## WHAT TO PRODUCE
In the records below, find the line containing "eq_refl). destruct (mCommit b) as [c|]; [|done]." and the line containing "wp (updateCurrentIfNeeded h) s"; please repeat exactly the lines from one to the other, both included, and nothing more.

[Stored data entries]
____

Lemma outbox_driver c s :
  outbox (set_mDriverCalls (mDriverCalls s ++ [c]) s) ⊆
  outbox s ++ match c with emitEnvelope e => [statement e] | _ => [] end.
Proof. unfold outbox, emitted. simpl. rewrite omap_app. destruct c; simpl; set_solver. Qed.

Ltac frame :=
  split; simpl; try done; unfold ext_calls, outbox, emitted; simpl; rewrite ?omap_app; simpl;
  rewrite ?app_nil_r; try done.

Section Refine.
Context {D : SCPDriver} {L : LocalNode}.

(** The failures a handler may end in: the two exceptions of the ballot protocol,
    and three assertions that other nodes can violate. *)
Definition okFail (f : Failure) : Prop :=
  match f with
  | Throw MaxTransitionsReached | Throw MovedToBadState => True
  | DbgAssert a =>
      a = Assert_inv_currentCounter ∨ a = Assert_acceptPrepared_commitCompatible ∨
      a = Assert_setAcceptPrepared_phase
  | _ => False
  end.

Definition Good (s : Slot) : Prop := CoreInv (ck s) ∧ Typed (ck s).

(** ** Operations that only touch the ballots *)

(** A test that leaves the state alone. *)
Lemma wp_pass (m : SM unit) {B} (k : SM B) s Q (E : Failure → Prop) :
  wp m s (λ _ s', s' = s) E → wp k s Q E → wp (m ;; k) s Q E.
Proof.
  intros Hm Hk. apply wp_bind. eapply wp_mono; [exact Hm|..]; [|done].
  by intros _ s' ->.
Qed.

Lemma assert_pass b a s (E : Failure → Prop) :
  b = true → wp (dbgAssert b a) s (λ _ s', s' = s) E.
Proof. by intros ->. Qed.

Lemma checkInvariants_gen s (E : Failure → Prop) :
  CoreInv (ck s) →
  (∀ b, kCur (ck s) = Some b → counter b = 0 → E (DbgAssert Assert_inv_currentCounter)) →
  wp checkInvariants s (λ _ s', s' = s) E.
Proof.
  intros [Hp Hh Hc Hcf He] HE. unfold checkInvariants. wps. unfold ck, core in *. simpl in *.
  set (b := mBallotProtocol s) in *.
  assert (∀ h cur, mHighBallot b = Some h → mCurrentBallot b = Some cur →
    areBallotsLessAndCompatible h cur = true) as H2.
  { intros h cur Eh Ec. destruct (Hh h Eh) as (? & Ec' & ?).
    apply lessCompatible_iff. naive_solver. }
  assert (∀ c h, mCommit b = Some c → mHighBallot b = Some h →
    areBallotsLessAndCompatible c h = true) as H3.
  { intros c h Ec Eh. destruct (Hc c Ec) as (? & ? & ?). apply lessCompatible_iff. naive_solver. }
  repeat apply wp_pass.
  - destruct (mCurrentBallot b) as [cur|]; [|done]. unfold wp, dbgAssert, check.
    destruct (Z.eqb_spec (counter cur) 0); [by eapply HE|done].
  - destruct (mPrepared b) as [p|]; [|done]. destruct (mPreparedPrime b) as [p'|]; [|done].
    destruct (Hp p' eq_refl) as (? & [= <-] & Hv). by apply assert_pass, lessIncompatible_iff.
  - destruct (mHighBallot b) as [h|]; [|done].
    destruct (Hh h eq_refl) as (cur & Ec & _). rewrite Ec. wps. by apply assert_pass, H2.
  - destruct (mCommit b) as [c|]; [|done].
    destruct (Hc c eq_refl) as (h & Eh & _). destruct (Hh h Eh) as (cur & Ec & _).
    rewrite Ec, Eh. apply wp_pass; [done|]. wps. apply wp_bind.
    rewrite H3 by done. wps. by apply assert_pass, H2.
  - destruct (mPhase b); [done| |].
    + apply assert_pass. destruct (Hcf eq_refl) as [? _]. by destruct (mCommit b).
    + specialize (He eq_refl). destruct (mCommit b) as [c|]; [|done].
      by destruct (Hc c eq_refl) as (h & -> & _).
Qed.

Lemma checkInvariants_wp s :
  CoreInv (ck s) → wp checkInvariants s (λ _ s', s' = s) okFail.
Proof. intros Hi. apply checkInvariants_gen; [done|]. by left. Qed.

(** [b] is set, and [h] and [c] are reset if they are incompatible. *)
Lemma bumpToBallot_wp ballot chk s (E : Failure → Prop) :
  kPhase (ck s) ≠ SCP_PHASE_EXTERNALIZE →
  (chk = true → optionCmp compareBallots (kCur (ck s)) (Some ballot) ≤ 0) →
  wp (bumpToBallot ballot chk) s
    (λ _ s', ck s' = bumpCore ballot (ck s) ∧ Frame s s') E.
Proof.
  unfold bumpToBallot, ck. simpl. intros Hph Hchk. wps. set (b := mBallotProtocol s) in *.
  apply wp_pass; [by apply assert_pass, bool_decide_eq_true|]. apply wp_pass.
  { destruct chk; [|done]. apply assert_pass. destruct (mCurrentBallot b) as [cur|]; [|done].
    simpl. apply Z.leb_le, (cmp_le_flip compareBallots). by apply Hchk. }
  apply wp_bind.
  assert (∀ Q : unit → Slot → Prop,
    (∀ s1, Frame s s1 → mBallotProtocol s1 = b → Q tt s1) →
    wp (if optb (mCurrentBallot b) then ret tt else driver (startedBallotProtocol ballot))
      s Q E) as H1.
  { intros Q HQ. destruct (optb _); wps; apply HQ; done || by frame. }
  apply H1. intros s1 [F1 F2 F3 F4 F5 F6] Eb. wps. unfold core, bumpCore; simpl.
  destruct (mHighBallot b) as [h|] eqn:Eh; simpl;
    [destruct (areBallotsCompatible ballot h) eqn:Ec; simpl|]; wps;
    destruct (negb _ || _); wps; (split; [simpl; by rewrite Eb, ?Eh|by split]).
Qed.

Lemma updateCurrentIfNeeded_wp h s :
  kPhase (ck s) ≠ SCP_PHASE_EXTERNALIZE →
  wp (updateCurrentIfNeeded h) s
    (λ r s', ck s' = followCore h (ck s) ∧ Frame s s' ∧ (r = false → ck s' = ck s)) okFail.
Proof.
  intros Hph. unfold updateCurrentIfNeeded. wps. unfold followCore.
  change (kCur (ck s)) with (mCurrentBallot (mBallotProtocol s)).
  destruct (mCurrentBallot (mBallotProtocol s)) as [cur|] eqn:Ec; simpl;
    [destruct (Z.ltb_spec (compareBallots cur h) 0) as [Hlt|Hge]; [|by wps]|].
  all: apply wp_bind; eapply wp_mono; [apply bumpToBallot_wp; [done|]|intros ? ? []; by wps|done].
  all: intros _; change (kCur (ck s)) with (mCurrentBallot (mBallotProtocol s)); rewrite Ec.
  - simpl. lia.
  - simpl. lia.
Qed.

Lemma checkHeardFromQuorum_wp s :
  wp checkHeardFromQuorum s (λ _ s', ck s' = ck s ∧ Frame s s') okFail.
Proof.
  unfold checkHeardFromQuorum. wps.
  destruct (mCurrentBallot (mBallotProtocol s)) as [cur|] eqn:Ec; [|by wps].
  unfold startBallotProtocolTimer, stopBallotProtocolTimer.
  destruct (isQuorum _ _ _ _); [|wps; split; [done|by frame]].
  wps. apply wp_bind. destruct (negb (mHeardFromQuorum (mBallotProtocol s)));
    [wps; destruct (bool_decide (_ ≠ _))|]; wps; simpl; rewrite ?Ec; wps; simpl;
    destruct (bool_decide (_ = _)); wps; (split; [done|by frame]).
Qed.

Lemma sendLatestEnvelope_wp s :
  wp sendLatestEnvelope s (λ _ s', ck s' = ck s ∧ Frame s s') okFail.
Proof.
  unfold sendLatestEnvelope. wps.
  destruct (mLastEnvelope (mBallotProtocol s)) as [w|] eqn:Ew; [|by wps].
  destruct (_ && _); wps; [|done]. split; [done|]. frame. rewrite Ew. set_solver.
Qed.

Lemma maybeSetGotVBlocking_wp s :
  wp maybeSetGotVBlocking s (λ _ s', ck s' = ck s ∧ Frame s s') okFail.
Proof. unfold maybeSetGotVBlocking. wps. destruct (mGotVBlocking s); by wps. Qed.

____

## RESULT OF THIS TASK
    + specialize (He eq_refl). destruct (mCommit b) as [c|]; [|done].
      by destruct (Hc c eq_refl) as (h & -> & _).
Qed.

Lemma checkInvariants_wp s :
  CoreInv (ck s) → wp checkInvariants s (λ _ s', s' = s) okFail.
Proof. intros Hi. apply checkInvariants_gen; [done|]. by left. Qed.

(** [b] is set, and [h] and [c] are reset if they are incompatible. *)
Lemma bumpToBallot_wp ballot chk s (E : Failure → Prop) :
  kPhase (ck s) ≠ SCP_PHASE_EXTERNALIZE →
  (chk = true → optionCmp compareBallots (kCur (ck s)) (Some ballot) ≤ 0) →
  wp (bumpToBallot ballot chk) s
    (λ _ s', ck s' = bumpCore ballot (ck s) ∧ Frame s s') E.
Proof.
  unfold bumpToBallot, ck. simpl. intros Hph Hchk. wps. set (b := mBallotProtocol s) in *.
  apply wp_pass; [by apply assert_pass, bool_decide_eq_true|]. apply wp_pass.
  { destruct chk; [|done]. apply assert_pass. destruct (mCurrentBallot b) as [cur|]; [|done].
    simpl. apply Z.leb_le, (cmp_le_flip compareBallots). by apply Hchk. }
  apply wp_bind.
  assert (∀ Q : unit → Slot → Prop,
    (∀ s1, Frame s s1 → mBallotProtocol s1 = b → Q tt s1) →
    wp (if optb (mCurrentBallot b) then ret tt else driver (startedBallotProtocol ballot))
      s Q E) as H1.
  { intros Q HQ. destruct (optb _); wps; apply HQ; done || by frame. }
  apply H1. intros s1 [F1 F2 F3 F4 F5 F6] Eb. wps. unfold core, bumpCore; simpl.
  destruct (mHighBallot b) as [h|] eqn:Eh; simpl;
    [destruct (areBallotsCompatible ballot h) eqn:Ec; simpl|]; wps;
    destruct (negb _ || _); wps; (split; [simpl; by rewrite Eb, ?Eh|by split]).
Qed.

Lemma updateCurrentIfNeeded_wp h s :
  kPhase (ck s) ≠ SCP_PHASE_EXTERNALIZE →
  wp (updateCurrentIfNeeded h) s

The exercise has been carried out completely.